Extracted records:
....
(** [GetBetPayouts] turns the UTC date of the last draw, ["YYYY-MM-DD"], into
    the date of the day before: the chain of [std::string::replace] calls on
    the date string, by the year, month and day read from it. *)
Definition adjust_date (latestDrawDate : bytes) (year month day : Z) : res cxx_exn bytes :=
  if 10 <? day then replace latestDrawDate 8 2 (to_string (day - 1))
  else if (1 <? day) && (day <=? 10) then replace latestDrawDate 9 1 (to_string (day - 1))
  else if month =? 1 then
    let* s := replace latestDrawDate 5 2 (to_string 12) in
    let* s := replace s 8 2 (to_string 31) in
    replace s 0 4 (to_string (year - 1))
  else if month =? 2 then
    let* s := replace latestDrawDate 6 1 (to_string (month - 1)) in
    replace s 8 2 (to_string 31)
  else if month =? 3 then
    let* s := replace latestDrawDate 6 1 (to_string (month - 1)) in
    replace s 8 2 (if Z.rem year 4 =? 0 then to_string 29 else to_string 28)
  else if (month =? 5) || (month =? 7) || (month =? 10) then
    let* s := replace latestDrawDate 6 1 (to_string (month - 1)) in
    replace s 8 2 (to_string 30)
  else if month =? 11 then
    let* s := replace latestDrawDate 5 2 (to_string (month - 1)) in
    replace s 8 2 (to_string 31)
  else if month =? 12 then
    let* s := replace latestDrawDate 5 2 (to_string (month - 1)) in
    replace s 8 2 (to_string 30)
  else
    let* s := replace latestDrawDate 6 1 (to_string (month - 1)) in
    replace s 8 2 (to_string 31).
Lemma set_vch_app l b :
  is_bytes l -> is_byte b -> zlen l + 1 <= 8 -> set_vch (l ++ [b]) = num_of l b.
Proof.
  intros Hl Hb Hn. pose proof (zlen_nonneg l) as Hz. pose proof (le_val_bound l Hl) as Hv.
  assert (Hlb : is_bytes (l ++ [b])) by (apply Forall_app; split; [done | by constructor]).
  unfold set_vch, num_of. rewrite back_app, land_128 by done.
  rewrite set_vch_loop_spec; [| done | by destruct l | lia | zl; lia | by vm_compute].
  zl. destruct (_ =? 0) eqn:E; bprop; [lia |]. clear E.
  rewrite le_val_app. cbn [le_val]. rewrite Z.add_0_l, Z.pow_0_r, Z.mul_1_l, Z.mul_0_r, Z.add_0_r.
  unfold is_byte in Hb. rewrite pow256 in * by done.
  set (P := 2 ^ (8 * zlen l)) in *.
  assert (HP : P <= 2 ^ 56) by (apply Z.pow_le_mono_r; lia).
  assert (H0 : 0 < P) by (apply Z.pow_pos_nonneg; lia).
  destruct (Z.ltb_spec b 128) as [Hb' | Hb']; cbn [negb].
  - apply s64_id. nia.
  - rewrite s64_land. f_equal.
    replace (Z.shiftl 128 (8 * (zlen l + (1 + 0) - 1))) with (2 ^ (8 * zlen l + 7))
      by (rewrite Z.shiftl_mul_pow2, Z.pow_add_r by lia; fold P;
          replace (8 * (zlen l + (1 + 0) - 1)) with (8 * zlen l) by lia; fold P; lia).
    assert (E7 : 2 ^ (8 * zlen l + 7) = 128 * P) by (rewrite Z.pow_add_r by lia; fold P; lia).
    assert (E8 : 2 ^ (8 * zlen l + 7 + 1) = 256 * P) by (rewrite !Z.pow_add_r by lia; fold P; lia).
    rewrite ldiff_top by (rewrite ?E8, ?E7; nia). rewrite E7.
    rewrite s64_id by nia. lia.
Qed.
Lemma DecodeBase58_EncodeBase58 v : is_bytes v ->
  exists t, EncodeBase58 v = Some t /\ DecodeBase58 t = Decoded v.
Proof.
  intros Hv. destruct (EncodeBase58_spec v Hv) as (ds & E & Hd & Hn & Hval).
  eexists. split; [exact E |]. destruct (DecodeBase58_digits (length v - length (skip_while (fun c => c =? 0) v)) ds Hd Hn)
    as (r & E' & Hr & Hnr & Hval').
  rewrite E'. f_equal. destruct (skip_zeros_spec v) as [Ev Hnv]. rewrite Ev at 3. f_equal.
  apply (horner_inj 256); [lia | done | by apply (skip_zeros_digits 256) | done | done | by rewrite Hval', Hval].
Qed.

(** ** The checksummed form and addresses *)

Lemma be_bytes_is_bytes n z : is_bytes (be_bytes n z).
Proof. apply Forall_rev, le_bytes_is_bytes. Qed.

Lemma Hash_bytes v : is_bytes (Hash v) /\ length (Hash v) = 32%nat.
Proof.
  unfold Hash. rewrite Hash_ranges_ref. split; [| apply sha256_ref_length].
  unfold sha256_ref at 1. apply Forall_flat_map. apply Forall_forall. intros. apply be_bytes_is_bytes.
Qed.

Lemma EncodeBase58Check_unfold v : EncodeBase58Check v = EncodeBase58 (v ++ take 4 (Hash v)).
Proof. reflexivity. Qed.

(** The checksum test, for any hash function of at least four bytes. *)
Lemma checksum_matches (h : bytes -> bytes) v : length (h v) = 32%nat ->
  (if zlen (v ++ take 4 (h v)) <? 4 then Rejected
   else
     let body := take (length (v ++ take 4 (h v)) - 4) (v ++ take 4 (h v)) in
     let check := drop (length (v ++ take 4 (h v)) - 4) (v ++ take 4 (h v)) in
     if bool_decide (take 4 (h body) = check) then Decoded body else Rejected) = Decoded v.
Proof.
  intros Hl. cbv zeta. zl.
  assert (H4 : length (take 4 (h v)) = 4%nat) by (rewrite length_take; lia).
  destruct (Z.ltb_spec (zlen v + zlen (take 4 (h v))) 4) as [Hlt | _].
  { pose proof (zlen_nonneg v). unfold zlen in Hlt. rewrite H4 in Hlt. unfold zlen in *. lia. }
  rewrite length_app, H4, Nat.add_sub, take_app_length, drop_app_length.
  cbv zeta. by rewrite bool_decide_true by done.
Qed.
(* ===== verification/CoreWrite.v ===== *)
(** [core_write.cpp]: the assembly string of a script. *)

From Stdlib Require Import ZArith Lia.
From stdpp Require Import base tactics list numbers strings.
From S2P Require Import Prelude CString StrEncodings Script Standard Transaction Interpreter.

Definition mapSigHashTypes : list (Z * bytes) := [
  (SIGHASH_ALL, str "ALL");
  (Z.lor SIGHASH_ALL SIGHASH_ANYONECANPAY, str "ALL|ANYONECANPAY");
  (SIGHASH_NONE, str "NONE");
  (Z.lor SIGHASH_NONE SIGHASH_ANYONECANPAY, str "NONE|ANYONECANPAY");
  (SIGHASH_SINGLE, str "SINGLE");
  (Z.lor SIGHASH_SINGLE SIGHASH_ANYONECANPAY, str "SINGLE|ANYONECANPAY")].

Definition find_sighash (t : Z) : option bytes :=
  snd <$> List.find (fun p => fst p =? t) mapSigHashTypes.

(** [CheckSignatureEncoding(vch, SCRIPT_VERIFY_STRICTENC, NULL)]: the low-S rule
    is not asked for. *)
Definition looks_like_signature (vch : bytes) : bool :=
  is_ok (CheckSignatureEncoding (fun _ => true) vch SCRIPT_VERIFY_STRICTENC).

(** What one opcode appends to [str]. *)
Definition asm_op (fDecode : bool) (opcode : Z) (vch : bytes) : bytes :=
  if (0 <=? opcode) && (opcode <=? OP_PUSHDATA4) then
    if zlen vch <=? 4 then
      match CScriptNum vch false nDefaultMaxNumSize with
      | Ok n => to_string (getint n)
      | Err _ => []
      end
    else if fDecode then
      match (if looks_like_signature vch then find_sighash (back vch) else None) with
      | Some name => HexStr (removelast vch) ++ str "[" ++ name ++ str "]"
      | None => HexStr vch
      end
    else HexStr vch
  else GetOpName opcode.

Fixpoint asm_loop (fDecode : bool) (fuel : nat) (pc s : bytes) : bytes :=
  match fuel with
  | O => s
  | S fuel =>
      match pc with
      | [] => s
      | _ =>
          let s := if zlen s =? 0 then s else s ++ str " " in
          let g := GetOp2 pc in
          if negb (go_ok g) then s ++ str "[error]"
          else asm_loop fDecode fuel (go_pc g) (s ++ asm_op fDecode (go_opcode g) (go_data g))
      end
  end.

Definition ScriptToAsmStr (script : bytes) (fAttemptSighashDecode : bool) : bytes :=
  asm_loop (fAttemptSighashDecode && negb (IsUnspendable script)) (length script) script [].

(** The [CScriptNum] of a short vector does not throw. *)
Lemma CScriptNum_short vch : zlen vch <= 4 -> is_ok (CScriptNum vch false nDefaultMaxNumSize) = true.
Proof. intros. unfold CScriptNum, nDefaultMaxNumSize. by rewrite (proj2 (Z.ltb_ge _ _)). Qed.

(** ** Scripts written with [operator<<] *)

Lemma asm_loop_items fDecode l : Forall item_ok l -> forall fuel s, (length (script_of l) <= fuel)%nat ->
  asm_loop fDecode fuel (script_of l) s
  = fold_left (fun s i => (if zlen s =? 0 then s else s ++ str " ") ++ asm_op fDecode (fst (item_op i)) (snd (item_op i))) l s.
Proof.
  intros Hl. induction Hl as [| i l Hi Hl IH]; intros fuel s Hf; [by destruct fuel |].
  change (script_of (i :: l)) with (item_bytes i ++ script_of l) in *. pose proof (item_bytes_nonnil i).
  rewrite length_app in Hf. destruct (item_bytes i) as [| c r] eqn:Ei; [done |].
  destruct fuel as [| fuel]; [cbn in Hf; lia |]. cbn [asm_loop app]. change (c :: r ++ script_of l) with ((c :: r) ++ script_of l).
  rewrite <- Ei, GetOp2_item by done. cbn [go_ok go_pc go_opcode go_data negb fold_left].
  rewrite IH by (cbn in Hf; lia). done.
Qed.

Lemma asm_OP_RETURN_push data : is_bytes data -> 5 <= zlen data < 2 ^ 32 ->
  ScriptToAsmStr (script_of [Op OP_RETURN; Push data]) false = str "OP_RETURN " ++ HexStr data.
Proof.
  intros Hb Hl. unfold ScriptToAsmStr. cbn [andb].
  rewrite asm_loop_items; [| repeat (apply Forall_cons; split); try apply Forall_nil_2; [cbn; ops; lia | split; [done | lia]] | done].
  cbn [fold_left item_op fst snd]. change (asm_op false OP_RETURN []) with (str "OP_RETURN").
  change (if zlen [] =? 0 then [] else [] ++ str " ") with (@nil Z). cbn [app].
  change (if zlen (str "OP_RETURN") =? 0 then _ else _) with (str "OP_RETURN "). f_equal.
  unfold asm_op. rewrite (proj2 (Z.leb_gt (zlen data) 4)) by lia.
  assert (Ho : 0 <= push_opcode (zlen data) <= 78) by (unfold push_opcode; ops; repeat case_match; bprop; lia).
  destruct (Z.leb_spec 0 (push_opcode (zlen data))); [| lia].
  destruct (Z.leb_spec (push_opcode (zlen data)) OP_PUSHDATA4); [done | ops; lia].
Qed.
(** ** Theorems *)

(** C40: the skip list is sound: in every index that [AddToBlockIndex] can build,
    [GetAncestor] returns what walking [pprev] would, and null exactly when there is no
    such height; the walk over the skip pointers ends and never follows a null pointer. *)
Theorem GetAncestor_walks_back (ix : BlockMap) (p : ptr) (h height : Z) : built ix -> height_at ix p = Some h ->
  GetAncestor ix p height = ancestor ix p height /\
  (0 <= height <= h -> exists q, GetAncestor ix p height = Some q /\ height_at ix q = Some height).
Proof.
  intros Hb Hp. pose proof (built_linked ix Hb) as Hix. split; [by apply GetAncestor_ancestor |]. intros Hk.
  rewrite GetAncestor_ancestor by done. by apply (ancestor_some ix Hix p h).
Qed.

(** [SetTip], which stops as soon as the chain already holds the block it reaches,
    leaves exactly the branch of the new tip, block by block from the genesis block,
    when the chain was the branch of some tip before; the chain stays one. *)
Theorem SetTip_makes_branch (ix : BlockMap) (c : CChain) (p : ptr) (h : Z) : built ix -> chain_ok ix c -> height_at ix p = Some h ->
  chain_ok ix (SetTip ix c (Some p)) /\ Height (SetTip ix c (Some p)) = h /\ Tip ix (SetTip ix c (Some p)) false = Some p /\
  forall k, chain_at (SetTip ix c (Some p)) k = ancestor ix p k.
Proof.
  intros Hb Hc Hp. pose proof (built_linked ix Hb) as Hix. rewrite (SetTip_branch ix Hix c p h Hc Hp).
  destruct (linked_prev ix Hix p h Hp) as [H0 _]. split_and!; [right; by exists p, h | | by apply branch_Tip | intros k; by apply branch_at].
  unfold Height. rewrite branch_zlen by done. lia.
Qed.

(** [FindFork] returns the highest ancestor of a block that is in the chain, and
    [LastCommonAncestor] the highest block that two branches share; each returns null
    exactly when there is none, and the assertion of [LastCommonAncestor] holds. *)
Theorem forks_are_highest (ix : BlockMap) (c : CChain) (a b : ptr) (ha hb : Z) : built ix ->
  height_at ix a = Some ha -> height_at ix b = Some hb ->
  highest ix (contained ix c) a (FindFork ix c (Some a)) /\
  exists r, LastCommonAncestor ix a b = Some r /\ highest ix (shared ix b) a r.
Proof.
  intros Hbu Ha Hb. pose proof (built_linked ix Hbu) as Hix. split; [by apply (FindFork_highest ix Hix c a ha) |].
  by apply (LastCommonAncestor_highest ix Hix a b ha hb).
Qed.

(** A chain of four blocks with a branch at height 1. *)
Definition sample_index : BlockMap :=
  let e := CBlockIndex_new CBlock_SetNull in
  add_linked (add_linked (add_linked (add_linked (add_linked ∅ [0] [] e) [1] [0] e) [2] [1] e) [3] [2] e) [12] [1] e.

Lemma sample_built : built sample_index.
Proof. unfold sample_index. repeat apply built_add. apply built_empty. Qed.

Lemma GetAncestor_walks_back_witness : GetAncestor sample_index [3] 1 = Some [1].
Proof.
  destruct (GetAncestor_walks_back sample_index [3] 3 1 sample_built) as [-> _]; [vm_compute; reflexivity |]. vm_compute. reflexivity.
Defined.

Lemma SetTip_makes_branch_witness : SetTip sample_index (branch sample_index [12] 2) (Some [3]) = [Some [0]; Some [1]; Some [2]; Some [3]] /\
  Tip sample_index (SetTip sample_index (branch sample_index [12] 2) (Some [3])) false = Some [3].
Proof.
  split; [vm_compute; reflexivity |].
  apply (SetTip_makes_branch sample_index (branch sample_index [12] 2) [3] 3 sample_built); [| vm_compute; reflexivity].
  right. exists [12], 2. split; [vm_compute; reflexivity | reflexivity].
Defined.

Lemma forks_are_highest_witness : FindFork sample_index (branch sample_index [3] 3) (Some [12]) = Some [1] /\
  exists r, LastCommonAncestor sample_index [12] [3] = Some r.
Proof.
  split; [vm_compute; reflexivity |].
  destruct (forks_are_highest sample_index (branch sample_index [3] 3) [12] [3] 2 3 sample_built) as [_ (r & E & _)]; [vm_compute; reflexivity .. |].
  exists r. exact E.
Defined.
(* ===== verification/StakeModifier.v ===== *)
(** The stake modifier ([legacy/stakemodifier.cpp], [chain.cpp]): the 64 bits collected
    from past blocks, one from each of up to 64 selection rounds, and the hash chain that
    replaced them. *)

From Stdlib Require Import ZArith Lia.
From stdpp Require Import base tactics list numbers gmap sorting.
From S2P Require Import Prelude ArithUint256 Hash ChainParams Block Chain Pow.

Definition MODIFIER_INTERVAL : Z := 60.
Definition MODIFIER_INTERVAL_RATIO : Z := 3.
Definition OLD_MODIFIER_INTERVAL : Z := 2087.

(** A [uint256] as its words. *)
Definition uint_of_hash (h : bytes) : base_uint := uint_lit 8 (le_val h).

(** The low bit of the block's hash. *)
Definition GetStakeEntropyBit (hash : bytes) : Z := Z.land (GetLow64 (uint_of_hash hash)) 1.

(** [None]: the [assert] fails. *)
Definition GetStakeModifierSelectionIntervalSection (nSection : Z) : option Z :=
  if (0 <=? nSection) && (nSection <? 64)
  then Some (u32 (MODIFIER_INTERVAL * 63) / u32 (63 + (63 - nSection) * (MODIFIER_INTERVAL_RATIO - 1)))
  else None.

(** A candidate: the time of a block and its hash, in the order of [std::pair]. *)
Abbreviation stamp := (Z * ptr)%type.
Definition stamp_le (a b : stamp) : Prop := a.1 < b.1 \/ (a.1 = b.1 /\ CompareTo (uint_of_hash a.2) (uint_of_hash b.2) <= 0).
#[global] Instance stamp_le_dec : RelDecision stamp_le.
Proof. intros a b. unfold stamp_le. apply _. Defined.

Section Modifier.
Context (consensus : ConsensusParams) (ix : BlockMap).

Definition selection_hash (fModifierV2 : bool) (nStakeModifierPrev : Z) (h : ptr) (e : CBlockIndex) : base_uint :=
  let hashProof := if fModifierV2 then h else if bi_IsProofOfStake e then uint256_zero else h in
  let hashSelection := uint_of_hash (Hash (hashProof ++ le_bytes 8 nStakeModifierPrev)) in
  if bi_IsProofOfStake e then uint_shr hashSelection 32 else hashSelection.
....
Task details:
Only one stretch of the data above is needed. Restate it word for word, from the line containing "destruct (Z.leb_spec (push_opcode" through the line containing "when the chain", both ends included.

Reply to the task:
  destruct (Z.leb_spec (push_opcode (zlen data)) OP_PUSHDATA4); [done | ops; lia].
Qed.
(** ** Theorems *)

(** C40: the skip list is sound: in every index that [AddToBlockIndex] can build,
    [GetAncestor] returns what walking [pprev] would, and null exactly when there is no
    such height; the walk over the skip pointers ends and never follows a null pointer. *)
Theorem GetAncestor_walks_back (ix : BlockMap) (p : ptr) (h height : Z) : built ix -> height_at ix p = Some h ->
  GetAncestor ix p height = ancestor ix p height /\
  (0 <= height <= h -> exists q, GetAncestor ix p height = Some q /\ height_at ix q = Some height).
Proof.
  intros Hb Hp. pose proof (built_linked ix Hb) as Hix. split; [by apply GetAncestor_ancestor |]. intros Hk.
  rewrite GetAncestor_ancestor by done. by apply (ancestor_some ix Hix p h).
Qed.

(** [SetTip], which stops as soon as the chain already holds the block it reaches,
    leaves exactly the branch of the new tip, block by block from the genesis block,
    when the chain was the branch of some tip before; the chain stays one. *)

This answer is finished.